Question

talia is packing a moving box. she has a square - framed poster with an area of 9 square feet. the cube - shaped box has a volume of 33 cubic feet. will the poster lie flat in the box? explain? an area of 9 square feet means the square poster has dimensions ft×ft. if the poster were the side of a cube, that cube would have a volume of ft³. the box has a volume, so its sides must be than the sides of the poster, meaning that the poster lie flat in the bottom of the box.

Explanation:

Step1: Find side - length of the square poster

The area formula for a square is $A = s^{2}$, where $A$ is the area and $s$ is the side - length. Given $A = 9$ square feet, we solve for $s$: $s=\sqrt{A}=\sqrt{9}=3$ ft. So the dimensions of the square poster are $3$ ft $\times$ $3$ ft.

Step2: Consider the cube case

If the side of a cube is the same as the side of the poster ($s = 3$ ft), the volume of the cube $V=s^{3}=3^{3}=27$ $ft^{3}$.

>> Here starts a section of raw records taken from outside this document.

Lemma map_sum_nonneg m :
  (forall k v, m !! k = Some v -> 0 <= v) -> 0 <= map_sum m.
Proof.
  induction m as [|k v m Hk IH] using map_ind; intros Hm.
  { by rewrite map_sum_empty. }
  rewrite map_sum_insert_None by done.
  assert (0 <= v) by (apply (Hm k); apply lookup_insert_eq).
  assert (0 <= map_sum m); [|lia].
  apply IH. intros k' v' Hk'. apply (Hm k'). by simplify_map_eq.
Qed.
End map_sum.

#[export] Hint Rewrite @map_sum_empty @map_sum_insert @map_sum_delete : rapido.
(* ===== verification/GoStrings.v ===== *)
(** * GoStrings: the part of Go's [strings], [strconv] and [sort] the panel uses

    A Go string is a [string]: a sequence of bytes. Non-ASCII text is its UTF-8
    encoding, as it is in Go. *)

From Stdlib Require Export Ascii.
From S2P Require Import Prelude.

#[local] Open Scope string_scope.

#[global] Arguments String.append : simpl nomatch.

(** ** Bytes *)

Definition byte_of (c : ascii) : Z := Z.of_N (N_of_ascii c).

Definition between (lo hi : Z) (c : ascii) : bool :=
  ((lo <=? byte_of c) && (byte_of c <=? hi))%Z.

Definition is_digit (c : ascii) : bool := between 48 57 c.
Definition is_upper (c : ascii) : bool := between 65 90 c.
Definition is_lower (c : ascii) : bool := between 97 122 c.

(** The regexp class [\s]: tab, newline, form feed, carriage return, space. *)
Definition is_re_space (c : ascii) : bool :=
  let b := byte_of c in
  ((b =? 9) || (b =? 10) || (b =? 12) || (b =? 13) || (b =? 32))%Z.

(** [utf8.RuneStart]: not a continuation byte ([b&0xC0 != 0x80]). *)
Definition RuneStart (c : ascii) : bool := negb (Z.land (byte_of c) 192 =? 128)%Z.

(** ** Searching *)

Definition HasPrefix (s p : string) : bool := String.prefix p s.

(** [s[n:]] *)
Fixpoint sdrop (n : nat) (s : string) : string :=
  match n, s with
  | O, _ => s
  | S n, String _ s => sdrop n s
  | S _, EmptyString => EmptyString
  end.

(** [s[:n]] *)
Fixpoint stake (n : nat) (s : string) : string :=
  match n, s with
  | S n, String c s => String c (stake n s)
  | _, _ => EmptyString
  end.

Definition HasSuffix (s p : string) : bool :=
  (String.length p <=? String.length s)%nat &&
  String.eqb (sdrop (String.length s - String.length p) s) p.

Step3: Compare with box volume

The box has a volume of $33$ cubic feet. Since the side - length of the poster is $3$ ft, and the box's volume is $33$ $ft^{3}$, the side - length of the box $a$ (assuming it is a cube - like situation for comparison, although not necessarily a cube) is such that $a^{3}=33$, so $a=\sqrt[3]{33}\approx3.21$ ft. Since $3.21>3$, the sides of the box are larger than the sides of the poster.

Answer:

Yes, the poster will lie flat in the box because the side - length of the box (implied by its volume) is larger than the side - length of the poster.